GOAL OF THE EXERCISE:
Read the lines below. Copy out any that hold the string "destruct".
⟨
Lemma join_lookup rs room_id ws :
  join rs room_id ws !! room_id = Some (default [] (rs !! room_id) ++ [ws]).
Proof. by rewrite join_insert, lookup_insert_eq. Qed.

Lemma join_lookup_ne rs room_id ws r :
  r ≠ room_id → join rs room_id ws !! r = rs !! r.
Proof. intros. by rewrite join_insert, lookup_insert_ne. Qed.

Lemma leave_Some rs room_id ws l l' :
  rs !! room_id = Some l → list_remove ws l = Some l' →
  leave rs room_id ws =
    inr (if decide (l' = []) then delete room_id rs
         else <[room_id := l']> rs).
Proof.
  intros Hl Hrm. unfold leave. rewrite Hl, Hrm.
  case_decide; [|done]. by rewrite delete_insert_eq.
Qed.

Lemma leave_inr rs room_id ws rs' :
  leave rs room_id ws = inr rs' →
  ∃ l l', rs !! room_id = Some l ∧ list_remove ws l = Some l' ∧
          rs' = (if decide (l' = []) then delete room_id rs
                 else <[room_id := l']> rs).
Proof.
  intros H. unfold leave in H.
  destruct (rs !! room_id) as [l|] eqn:Hl; [|done].
  destruct (list_remove ws l) as [l'|] eqn:Hrm; [|done].
  exists l, l'. split_and!; [done..|].
  injection H as <-. case_decide; [|done]. by rewrite delete_insert_eq.
Qed.

Lemma leave_lookup_ne rs room_id ws rs' r :
  leave rs room_id ws = inr rs' → r ≠ room_id → rs' !! r = rs !! r.
Proof.
  intros (l & l' & _ & _ & ->)%leave_inr Hne. case_decide.
  - by rewrite lookup_delete_ne.
  - by rewrite lookup_insert_ne.
Qed.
⟩
RESULT:
  destruct (rs !! room_id) as [l|] eqn:Hl; [|done].
  destruct (list_remove ws l) as [l'|] eqn:Hrm; [|done].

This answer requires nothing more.